La denominazione vicolo (dell’Ospizio) Gianotti, attribuita alla salita parzialmente gradinata e priva di numeri civici, che collega via San Francesco d’Assisi a via Della Chiesa,  si diffonde nell’uso popolare  dopo il 1863, quando l’istituto,  fondato da don Giovanni Gorla otto anni prima e portato avanti tra mille stenti, vede assicurata la propria esistenza dal vescovo Gianotti tramite il lascito di una casa e di alcuni fondi rustici. L’istituto prende sede al n.11 di via Della Chiesa nell’edificio lasciato libero dai Fratelli delle Scuole Cristiane ed è eretto in Ente Morale sotto il titolo di Ospizio Gianotti nel 1864, avendo come scopo “ricoverare e mantenere”, educare “nei principi della morale e della religione cattolica” e dare “un’arte o professione meccanica, onde abilitarli a procacciarsi il proprio sostentamento” a fanciulli poveri di Saluzzo, orfani o abbandonati. 
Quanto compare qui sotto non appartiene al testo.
(* ===== verification/Text.v ===== *)
(** Text: what the code uses of Rust's [str] and [String] beyond the list of
    scalar values a text is: its literals, numbers written by [format!], the
    bytes of its UTF-8 encoding, slices at a byte position, [replace] of a
    character and [split] at one. *)
From Stdlib Require Import Strings.String Numbers.DecimalString.
From stdpp Require Import sets.
From S2P Require Import Prelude RarTypes Utf8.

(** What [format!] writes: its literal text and its numbers. *)
Definition text (s : String.string) : ustring := u8 <$> String.list_byte_of_string s.
Definition decimal (n : nat) : ustring := text (NilZero.string_of_uint (Nat.to_uint n)).

(** [as_bytes]. *)
Definition as_bytes (s : ustring) : list byte := encode_utf8 s.

(** [&s[n..]] panics inside a character. *)
Fixpoint str_from {E} (s : ustring) (n : nat) : outcome E ustring :=
  match n with
  | O => Ok s
  | _ =>
    match s with
    | [] => Panic
    | c :: s => let width := length (append_lenient_utf8 c) in if (n <? width)%nat then Panic else str_from s (n - width)
    end
  end.

Definition replace_char (a b : Z) (s : ustring) : ustring := (fun c => if c =? a then b else c) <$> s.

(** [split(sep)]: a part more than separators. *)
Fixpoint split_at (sep : Z) (s : ustring) : list ustring :=
  match s with
  | [] => [[]]
  | c :: s =>
    if c =? sep then [] :: split_at sep s
    else match split_at sep s with part :: parts => (c :: part) :: parts | [] => [[c]] end
  end.
(** Parts with a separator between them. *)
Fixpoint join (sep : Z) (parts : list ustring) : ustring :=
  match parts with
  | [] => []
  | [part] => part
  | part :: parts => part ++ sep :: join sep parts
  end.
(** [split_once(sep)], the part before. *)
Fixpoint before (sep : Z) (s : ustring) : ustring :=
  match s with [] => [] | c :: s => if c =? sep then [] else c :: before sep s end.

(** ** Encoding *)

Lemma as_bytes_nil : as_bytes [] = [].
Proof. done. Qed.
Lemma as_bytes_cons c s : as_bytes (c :: s) = append_lenient_utf8 c ++ as_bytes s.
Proof. done. Qed.
Lemma as_bytes_app s t : as_bytes (s ++ t) = as_bytes s ++ as_bytes t.
Proof. unfold as_bytes, encode_utf8. by rewrite fmap_app, concat_app. Qed.

Definition scalars (s : ustring) : Prop := Forall (fun c => is_scalar c = true) s.
#[export] Hint Unfold scalars : core.

(** A character is one byte below 128, or more bytes that are all above. *)
Lemma encoded_char c : is_scalar c = true ->
  (c < 128 /\ append_lenient_utf8 c = [byte_of c] /\ u8 (byte_of c) = c) \/
  (128 <= c /\ append_lenient_utf8 c <> [] /\ Forall (fun b => 128 <= u8 b) (append_lenient_utf8 c)).
Proof.
  unfold is_scalar. intros Hc. assert (0 <= c <= 0x10ffff) by lia. rewrite append_lenient_spec.
  destruct (Z.leb_spec c 0x7f).
  - left. split; [lia|]. split; [done|]. apply u8_byte_of_small. lia.
  - right. split; [lia|]. repeat case_match; try lia; (split; [done|]); repeat constructor; rewrite u8_byte_of_small by (Z.div_mod_to_equations; lia); Z.div_mod_to_equations; lia.
Qed.
Lemma encoded_width c : is_scalar c = true -> (0 < length (append_lenient_utf8 c))%nat.
Proof. intros [(_ & -> & _)|(_ & H & _)]%encoded_char; [cbn; lia|]. destruct (append_lenient_utf8 c); [done | cbn; lia]. Qed.

(** A position in front of a character, or behind the last one. *)
Definition boundary (s : ustring) (n : nat) : Prop := exists s1 s2, s = s1 ++ s2 /\ n = length (as_bytes s1).

Lemma str_from_at {E} s1 s2 : scalars s1 -> str_from (E := E) (s1 ++ s2) (length (as_bytes s1)) = Ok s2.
Proof.
  induction 1 as [|c s Hc Hs IH]; [by destruct s2|]. rewrite as_bytes_cons, length_app. pose proof (encoded_width c Hc).
  destruct (length (append_lenient_utf8 c)) as [|w] eqn:Hw; [lia|]. cbn [app plus]. cbn [str_from]. rewrite Hw.
  rewrite (proj2 (Nat.ltb_ge _ _)) by lia. replace (S (w + length (as_bytes s)) - S w)%nat with (length (as_bytes s)) by lia. exact IH.
Qed.

(** The positions behind an ASCII byte are boundaries. *)
Lemma behind_ascii s n b : scalars s -> as_bytes s !! n = Some b -> u8 b < 128 -> boundary s n /\ boundary s (S n).
Proof.
  intros Hs. revert n. induction Hs as [|c s Hc Hs IH]; intros n Hn Hb; [done|]. rewrite as_bytes_cons in Hn.
  destruct (decide (n < length (append_lenient_utf8 c))%nat) as [Hlt|Hge].
  - rewrite lookup_app_l in Hn by done. destruct (encoded_char c Hc) as [(Hlow & He & _)|(_ & _ & Hall)].
    + rewrite He in *. cbn in Hlt. assert (n = 0%nat) as -> by lia. split; [by exists [], (c :: s)|].
      exists [c], s. split; [done|]. by rewrite as_bytes_cons, He.
    + pose proof (list.Forall_lookup_1 _ _ _ _ Hall Hn). cbn in *. lia.
  - rewrite lookup_app_r in Hn by lia. destruct (IH _ Hn Hb) as [(s1 & s2 & E1 & H1) (t1 & t2 & E2 & H2)].
    split; [exists (c :: s1), s2; rewrite E1 at 1 | exists (c :: t1), t2; rewrite E2 at 1]; (split; [done|]); rewrite as_bytes_cons, length_app; lia.
Qed.
(** ** Splitting *)

Lemma split_nonempty sep s : split_at sep s <> [].
Proof. destruct s as [|c s]; [done|]. cbn. destruct (c =? sep); [done|]. by destruct (split_at sep s). Qed.

Lemma join_split_at sep s : join sep (split_at sep s) = s.
Proof.
  induction s as [|c s IH]; [done|]. cbn. pose proof (split_nonempty sep s). destruct (Z.eqb_spec c sep) as [->|].
  - destruct (split_at sep s); [done|]. cbn in *. by rewrite IH.
  - destruct (split_at sep s) as [|part [|part' parts]]; [done | |]; cbn in *; by rewrite IH.
Qed.

Lemma split_at_no_sep sep s : Forall (fun part => sep ∉ part) (split_at sep s).
Proof.
  induction s as [|c s IH]; [repeat constructor; by apply not_elem_of_nil|]. cbn. destruct (Z.eqb_spec c sep) as [->|Hne].
  - constructor; [by apply not_elem_of_nil | done].
  - destruct (split_at sep s) as [|part parts].
    + apply Forall_singleton. rewrite list_elem_of_singleton. congruence.
    + apply list.Forall_cons in IH as [Hpart IH]. apply list.Forall_cons. split; [|exact IH]. rewrite not_elem_of_cons. split; [congruence | exact Hpart].
Qed.

Lemma split_part sep s : sep ∉ s -> split_at sep s = [s].
Proof.
  induction s as [|c s IH]; intros Hs; [done|]. cbn. rewrite (proj2 (Z.eqb_neq _ _)) by set_solver. by rewrite IH by set_solver.
Qed.
Lemma split_at_app sep s t : sep ∉ s -> split_at sep (s ++ sep :: t) = s :: split_at sep t.
Proof.
  induction s as [|c s IH]; intros Hs; cbn; [by rewrite Z.eqb_refl|]. rewrite (proj2 (Z.eqb_neq _ _)) by set_solver. by rewrite IH by set_solver.
Qed.
Lemma split_at_join sep parts : parts <> [] -> Forall (fun part => sep ∉ part) parts -> split_at sep (join sep parts) = parts.
Proof.
  intros Hne Hall. induction Hall as [|part parts Hpart Hall IH]; [done|]. destruct parts as [|part' parts].
  - by apply split_part.
  - cbn [join]. rewrite split_at_app by done. f_equal. by apply IH.
Qed.

Lemma join_app sep l1 l2 : l1 <> [] -> l2 <> [] -> join sep (l1 ++ l2) = join sep l1 ++ sep :: join sep l2.
Proof.
  intros H1 H2. induction l1 as [|part l1 IH]; [done|]. destruct l1 as [|part' l1].
  - destruct l2; [done|]. reflexivity.
  - cbn [app join] in *. rewrite IH by done. by rewrite <- app_assoc.
Qed.

(** A part, with what is before and behind it. *)
Lemma split_parts sep s part : part ∈ split_at sep s -> exists s1 s2, s = s1 ++ part ++ s2 /\ (s1 = [] \/ exists t, s1 = t ++ [sep]) /\ (s2 = [] \/ exists t, s2 = sep :: t).
Proof.
  intros (l1 & l2 & E)%list_elem_of_split. rewrite <- (join_split_at sep s), E.
  assert (Htail : exists s2, join sep (part :: l2) = part ++ s2 /\ (s2 = [] \/ exists t, s2 = sep :: t)).
  { destruct l2 as [|part' l2]; [exists []; split; [by rewrite app_nil_r | by left] | exists (sep :: join sep (part' :: l2)); split; [done | right; by eexists]]. }
  destruct Htail as (s2 & Htail & H2). destruct (decide (l1 = [])) as [->|Hne].
  - exists [], s2. split; [exact Htail|]. split; [by left | exact H2].
  - exists (join sep l1 ++ [sep]), s2. rewrite join_app, Htail, <- app_assoc by done. split; [done|]. split; [right; by eexists | exact H2].
Qed.

Lemma replace_gone a b s : a <> b -> a ∉ replace_char a b s.
Proof. intros Hab (c & Hc & _)%list_elem_of_fmap. destruct (Z.eqb_spec c a); congruence. Qed.
Lemma replace_none a b s : a ∉ s -> replace_char a b s = s.
Proof. induction s as [|c s IH]; intros Hs; [done|]. unfold replace_char in *. cbn [fmap list_fmap]. rewrite IH, (proj2 (Z.eqb_neq _ _)) by set_solver. done. Qed.
Lemma replace_scalars a b s : is_scalar b = true -> scalars s -> scalars (replace_char a b s).
Proof. intros Hb Hs. apply list.Forall_fmap. refine (list.Forall_impl _ _ _ Hs _). intros c Hc. cbn. by destruct (c =? a). Qed.

Lemma before_gone sep s : sep ∉ before sep s.
Proof. induction s as [|c s IH]; cbn; [by apply not_elem_of_nil|]. destruct (Z.eqb_spec c sep); set_solver. Qed.
Lemma before_none sep s : sep ∉ s -> before sep s = s.
Proof. induction s as [|c s IH]; intros Hs; [done|]. cbn. rewrite (proj2 (Z.eqb_neq _ _)), IH by set_solver. done. Qed.
Lemma before_prefix sep s : before sep s `prefix_of` s.
Proof. induction s as [|c s IH]; cbn; [done|]. destruct (c =? sep); [apply prefix_nil | by apply prefix_cons]. Qed.
Lemma before_scalars sep s : scalars s -> scalars (before sep s).
Proof. intros Hs. destruct (before_prefix sep s) as (k & E). unfold scalars in *. rewrite E in Hs. by apply list.Forall_app in Hs as [? _]. Qed.
(* ===== verification/HeaderFields.v ===== *)
(** The small RAR5 headers and bit fields: the compression word
    ([crates/unrar-rs/src/header/compression_info.rs]), the end-of-archive
    header ([end_archive.rs]) and the archive encryption header
    ([encryption.rs]). *)
From S2P Require Import Prelude.
From S2P Require Import RarTypes.
From S2P Require Import Vint.
From S2P Require Import Reader.
From S2P Require Import HeaderCommon.

(** * Compression information *)

Definition RAR5_DICT_BASE : Z := 128 * 1024.
Definition FCI_RAR5_COMPAT : Z := 0x00100000.

(** [checked_shl] refuses a shift of 64 or more. *)
Definition rar5_dict_size (dict_code : Z) : result Z :=
  if dict_code <? 64 then Ok (wrap64 (Z.shiftl RAR5_DICT_BASE dict_code)) else Err CorruptArchive.

Definition rar7_dict_size (raw : Z) : result Z :=
  let dict_code := Z.land (Z.shiftr raw 10) 0x1F in
  let fraction := Z.land (Z.shiftr raw 15) 0x1F in
  base ← rar5_dict_size dict_code;
  add_u64 base (base / 32 * fraction).

Definition decode_compression_info_for_file (raw : Z) (is_directory : bool)
    : result CompressionInfo.t :=
  let raw_version := Z.land raw 0x3F in
  let solid := negb (Z.land (Z.shiftr raw 6) 1 =? 0) in
  let method_code := Z.land (Z.shiftr raw 7) 0x07 in
  '(version, dict_size) ←
    (if raw_version =? 0 then
       if is_directory then mret (0, 0)
       else size ← rar5_dict_size (Z.land (Z.shiftr raw 10) 0x0F); mret (0, size)
     else if raw_version =? 1 then
       if is_directory then mret (1, 0)
       else size ← rar7_dict_size raw;
            mret (if has raw FCI_RAR5_COMPAT then 0 else 1, size)
     else if method_code =? 0 then mret (raw_version, 0)
     else Err (UnsupportedCompression method_code raw_version));
  if RAR_UNPACK_MAX_DICT_SIZE <? dict_size
  then Err (DictionaryTooLarge dict_size RAR_UNPACK_MAX_DICT_SIZE)
  else mret (CompressionInfo.mk Rar5 version solid (CompressionMethod.from_code method_code) dict_size).

Definition decode_compression_info (raw : Z) : result CompressionInfo.t :=
  decode_compression_info_for_file raw false.

(** * End of archive *)

Module EndArchive.
Definition MORE_VOLUMES : Z := 0x0001.
Record t := mk { more_volumes : bool; end_flags : Z }.

Definition parse (raw : RawHeader.t) : result t :=
  offset ← type_specific_offset raw;
  body ← slice_from (RawHeader.body raw) offset;
  let '(end_flags, _) := read_raw_vint_lossy body in
  mret (mk (has end_flags MORE_VOLUMES) end_flags).
End EndArchive.

(** * Archive encryption *)

Definition CRYPT5_KDF_LG2_COUNT_MAX : Z := 24.

Module Encryption.
Definition CRYPT_VERSION : Z := 0.

(** [read_byte_lossy] and [read_bytes_lossy::<N>]: the value and the position
    after it. *)
Definition read_byte_lossy (data : list byte) (pos : Z) : byte * Z :=
  let value := default x00 (get data pos) in
  (value, if pos <? zlen data then pos + 1 else pos).
Definition read_bytes_lossy (n : Z) (data : list byte) (pos : Z) : list byte * Z :=
  let available := get_from data pos in
  let copied := Z.min (zlen available) n in
  (zero_filled n available, Z.min (sat_add_u64 pos copied) (zlen data)).

Record t := mk {
  version : Z;
  enc_flags : Z;
  kdf_count : Z;
  salt : list byte;
  has_password_check : bool;
  check_data : option (list byte);
}.

Section parse.
(** [crypto::sha256_digest], computed by a library. *)
Context (sha256_digest : list byte -> list byte).

(** The check value of a record is kept when its last four bytes are the
    first four of the digest of its first eight. *)
Definition validated_password_check (check_data : list byte) : option (list byte) :=
  let digest := sha256_digest (ztake 8 check_data) in
  if bool_decide (ztake 4 digest = ztake 4 (zdrop 8 check_data)) then Some check_data else None.

Definition parse (raw : RawHeader.t) : result t :=
  offset ← type_specific_offset raw;
  body ← slice_from (RawHeader.body raw) offset;
  tail ← slice_from body 0;
  let '(version, n) := read_vint_lossy tail in
  let pos := n in
  if CRYPT_VERSION <? version then Err (UnsupportedEncryption version)
  else
    tail ← slice_from body pos;
    let '(enc_flags, n) := read_vint_lossy tail in
    let pos := pos + n in
    let '(kdf_byte, pos) := read_byte_lossy body pos in
    let kdf_count := u8 kdf_byte in
    if CRYPT5_KDF_LG2_COUNT_MAX <? kdf_count
    then Err (UnsupportedEncryptionKdf kdf_count CRYPT5_KDF_LG2_COUNT_MAX)
    else
      let '(salt, pos) := read_bytes_lossy 16 body pos in
      let has_password_check := has enc_flags 0x0001 in
      let check_data :=
        if has_password_check
        then validated_password_check (read_bytes_lossy 12 body pos).1
        else None in
      mret (mk version enc_flags kdf_count salt has_password_check check_data).
End parse.
End Encryption.

(** * Laws *)

(** Decide the length side conditions of slices. *)
Ltac slen :=
  unfold inside in *;
  repeat match goal with
  | |- context [zlen (zdrop ?i ?l)] => rewrite (zlen_drop i l) by slen
  | |- context [zlen (ztake ?i ?l)] => rewrite (zlen_take i l) by slen
  | H : context [zlen (zdrop ?i ?l)] |- _ => rewrite (zlen_drop i l) in H by lia
  | H : context [zlen (ztake ?i ?l)] |- _ => rewrite (zlen_take i l) in H by lia
  end;
  repeat match goal with
  | |- context [zlen ?l] =>
      lazymatch goal with
      | _ : 0 <= zlen l |- _ => fail
      | _ => pose proof (zlen_nonneg l)
      end
  end; lia.

(** Step over a slice that is in range. *)
Ltac step_slice :=
  lazymatch goal with
  | |- no_panic (slice_from ?l ?a ≫= _) => rewrite (slice_from_ok l a) by slen
  | |- no_panic (slice ?l ?a ?b ≫= _) => rewrite (slice_ok l a b) by slen
  | |- safe (slice_from ?l ?a ≫= _) _ => rewrite (slice_from_ok l a) by slen
  | |- safe (slice ?l ?a ?b ≫= _) _ => rewrite (slice_ok l a b) by slen
  end; cbn [mbind outcome_bind].

(** Step over a lenient vint, keeping what is known of it. *)
Ltac step_lossy v n :=
  match goal with
  | |- context [read_raw_vint_lossy ?d] =>
      let E := fresh "E" in
      destruct (read_raw_vint_lossy d) as [v n] eqn:E; apply lossy_range in E;
      cbn beta iota
  end.

(** The type-specific bytes of a well-formed header. *)
Ltac step_type_specific raw Hraw :=
  let pos := fresh "off" in let Hoff := fresh "Hoff" in let Hin := fresh "Hin" in
  destruct (raw_ok_offset raw Hraw) as (pos & Hoff & ? & Hin); rewrite Hoff;
  cbn [mbind outcome_bind].

Lemma EndArchive_parse_no_panic raw : raw_ok raw -> no_panic (EndArchive.parse raw).
Proof.
  intros Hraw. unfold EndArchive.parse. step_type_specific raw Hraw. step_slice.
  step_lossy v n. done.
Qed.

Lemma Encryption_parse_no_panic sha raw : raw_ok raw -> no_panic (Encryption.parse sha raw).
Proof.
  intros Hraw. unfold Encryption.parse. step_type_specific raw Hraw.
  step_slice. step_slice. rewrite read_vint_lossy_eq. step_lossy version n1.
  destruct (_ <? version); [done|]. step_slice. rewrite read_vint_lossy_eq. step_lossy enc_flags n2.
  destruct (Encryption.read_byte_lossy _ _) as [b pos1].
  destruct (_ <? u8 b); [done|]. destruct (Encryption.read_bytes_lossy _ _ _) as [s pos2]. done.
Qed.

Lemma rar5_dict_size_range c : 0 <= c < 32 -> rar5_dict_size c = Ok (2 ^ 17 * 2 ^ c).
Proof.
  intros Hc. unfold rar5_dict_size. rewrite (proj2 (Z.ltb_lt _ _)) by lia. f_equal.
  unfold RAR5_DICT_BASE. rewrite Z.shiftl_mul_pow2 by lia.
  assert (2 ^ c <= 2 ^ 31) by (apply Z.pow_le_mono_r; lia).
  rewrite wrap64_small by lia. lia.
Qed.

(** The size a RAR7 word states: [32 + f] thirty-seconds of a power of two. *)
Lemma rar7_dict_size_eq raw :
  rar7_dict_size raw =
    Ok (2 ^ 12 * 2 ^ Z.land (Z.shiftr raw 10) 0x1F * (32 + Z.land (Z.shiftr raw 15) 0x1F)).
Proof.
  unfold rar7_dict_size.
  set (c := Z.land (Z.shiftr raw 10) 0x1F). set (f := Z.land (Z.shiftr raw 15) 0x1F).
  assert (Hc : 0 <= c < 32) by (apply (land_range _ 5); lia).
  assert (Hf : 0 <= f < 32) by (apply (land_range _ 5); lia).
  assert (0 < 2 ^ c <= 2 ^ 31) by (split; [lia|apply Z.pow_le_mono_r; lia]).
  rewrite rar5_dict_size_range by lia. cbn [mbind outcome_bind]. unfold add_u64.
  replace (2 ^ 17 * 2 ^ c / 32) with (2 ^ 12 * 2 ^ c) by (apply Z.div_unique_exact; lia).
  rewrite (proj2 (Z.ltb_lt _ _)) by nia. f_equal. lia.
Qed.

(** A decoded dictionary is absent, or of 128 KiB at least and 64 GiB at most. *)
Definition compression_ok (c : CompressionInfo.t) : Prop :=
  CompressionInfo.dict_size c = 0 \/
  2 ^ 17 <= CompressionInfo.dict_size c <= RAR_UNPACK_MAX_DICT_SIZE.

Lemma decode_compression_info_safe raw dir :
  safe (decode_compression_info_for_file raw dir) compression_ok.
Proof.
  unfold decode_compression_info_for_file. rewrite rar7_dict_size_eq.
  assert (Hc : 0 <= Z.land (Z.shiftr raw 10) 0x0F < 16) by (apply (land_range _ 4); lia).
  assert (Hc5 : 0 <= Z.land (Z.shiftr raw 10) 0x1F < 32) by (apply (land_range _ 5); lia).
  assert (Hf : 0 <= Z.land (Z.shiftr raw 15) 0x1F < 32) by (apply (land_range _ 5); lia).
  rewrite rar5_dict_size_range by lia.
  set (c := Z.land (Z.shiftr raw 10) 0x0F) in *. set (c5 := Z.land (Z.shiftr raw 10) 0x1F) in *.
  set (f := Z.land (Z.shiftr raw 15) 0x1F) in *.
  assert (0 < 2 ^ c) by lia. assert (0 < 2 ^ c5) by lia.
  assert (Hend : forall ci, CompressionInfo.dict_size ci = 0 \/ 2 ^ 17 <= CompressionInfo.dict_size ci ->
    CompressionInfo.dict_size ci <= RAR_UNPACK_MAX_DICT_SIZE -> compression_ok ci).
  { unfold compression_ok. lia. }
  destruct (Z.land raw 0x3F =? 0); [destruct dir|destruct (Z.land raw 0x3F =? 1);
    [destruct dir|destruct (Z.land (Z.shiftr raw 7) 0x07 =? 0); [|done]]];
    cbn [mbind outcome_bind mret outcome_ret];
    (destruct (RAR_UNPACK_MAX_DICT_SIZE <? _) eqn:E; [done|]; apply Z.ltb_ge in E; apply Hend; cbn; nia).
Qed.

Lemma decode_compression_info_no_panic raw dir :
  no_panic (decode_compression_info_for_file raw dir).
Proof. eapply safe_mono; [apply decode_compression_info_safe|done]. Qed.

(** * Properties *)

(** The 64-bit compression field of a file header is
    decoded arithmetically: six version bits, the solid bit, three method bits,
    then a dictionary of [2 ^ (17 + c)] bytes for RAR5 (four bits of [c]) or of
    [(32 + f) * 2 ^ (12 + c)] bytes for RAR7 (five bits each); a RAR7 size over
    64 GiB and a packed file of a later version are refused, and nothing
    overflows. *)
Theorem decode_compression_info_spec (raw : Z) :
  0 <= raw ->
  decode_compression_info raw =
    let solid := negb ((raw / 64) mod 2 =? 0) in
    let method := CompressionMethod.from_code ((raw / 128) mod 8) in
    let c4 := (raw / 1024) mod 16 in
    let c5 := (raw / 1024) mod 32 in
    let f := (raw / 32768) mod 32 in
    let rar7_size := (32 + f) * 2 ^ (12 + c5) in
    match raw mod 64 with
    | 0 => Ok (CompressionInfo.mk Rar5 0 solid method (2 ^ (17 + c4)))
    | 1 =>
        if 2 ^ 36 <? rar7_size then Err (DictionaryTooLarge rar7_size (2 ^ 36))
        else Ok (CompressionInfo.mk Rar5 (if has raw FCI_RAR5_COMPAT then 0 else 1) solid method rar7_size)
    | v =>
        if (raw / 128) mod 8 =? 0 then Ok (CompressionInfo.mk Rar5 v solid method 0)
        else Err (UnsupportedCompression ((raw / 128) mod 8) v)
    end.
Proof.
  intros Hraw. unfold decode_compression_info, decode_compression_info_for_file.
  rewrite rar7_dict_size_eq.
  assert (L6 : forall x, Z.land x 0x3F = x mod 64) by (intros x; by apply (Z.land_ones x 6)).
  assert (L5 : forall x, Z.land x 0x1F = x mod 32) by (intros x; by apply (Z.land_ones x 5)).
  assert (L4 : forall x, Z.land x 0x0F = x mod 16) by (intros x; by apply (Z.land_ones x 4)).
  assert (L3 : forall x, Z.land x 0x07 = x mod 8) by (intros x; by apply (Z.land_ones x 3)).
  assert (L1 : forall x, Z.land x 1 = x mod 2) by (intros x; by apply (Z.land_ones x 1)).
  rewrite L6, !L5, L4, !L3, L1, !Z.shiftr_div_pow2 by lia.
  change (2 ^ 6) with 64. change (2 ^ 7) with 128. change (2 ^ 10) with 1024.
  change (2 ^ 15) with 32768.
  pose proof (Z.mod_pos_bound (raw / 1024) 16 ltac:(lia)) as H4.
  pose proof (Z.mod_pos_bound (raw / 1024) 32 ltac:(lia)) as H5.
  rewrite rar5_dict_size_range by lia. cbv zeta.
  replace (2 ^ (17 + (raw / 1024) mod 16)) with (2 ^ 17 * 2 ^ ((raw / 1024) mod 16)) by (rewrite Z.pow_add_r; lia).
  replace ((32 + (raw / 32768) mod 32) * 2 ^ (12 + (raw / 1024) mod 32))
    with (2 ^ 12 * 2 ^ ((raw / 1024) mod 32) * (32 + (raw / 32768) mod 32)) by (rewrite (Z.pow_add_r 2 12); lia).
  set (c := (raw / 1024) mod 16) in *.
  assert (2 ^ c <= 2 ^ 15) by (apply Z.pow_le_mono_r; lia).
  destruct (raw mod 64) as [|[v|v|]|v] eqn:Ev; cbn [Z.eqb Pos.eqb mbind outcome_bind mret outcome_ret];
    unfold RAR_UNPACK_MAX_DICT_SIZE.
  - by rewrite (proj2 (Z.ltb_ge 0x1000000000 _)) by lia.
  - by destruct ((raw / 128) mod 8 =? 0).
  - by destruct ((raw / 128) mod 8 =? 0).
  - change 0x1000000000 with (2 ^ 36). done.
  - pose proof (Z.mod_pos_bound raw 64). lia.
Qed.

Lemma decode_compression_info_spec_witness :
  decode_compression_info 0x0B80 =
    Ok (CompressionInfo.mk Rar5 0 false (CompressionMethod.from_code 7) (2 ^ 19)).
Proof. exact (decode_compression_info_spec 0x0B80 ltac:(discriminate)). Defined.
Da allora, pochi ricordano il nome tradizionale della salita: vicolo delle Scuole o anzi più comunemente vicol dle Scóle in uso dalla metà del 1700, cioè dall’insediamento delle Scuole pubbliche nell’attiguo palazzo Viale di Brondello, e documentato dal Tipo planimetrico (1839). Tantomeno è usato il nome ufficiale di vicolo del Gonfalone, deliberato dal Consiglio comunale il 4 giugno 1850 con  dotto rimando all’antica Confraternita, il cui Oratorio della Croce bianca si mostra a chi sale dal vicolo subito di fronte a destra.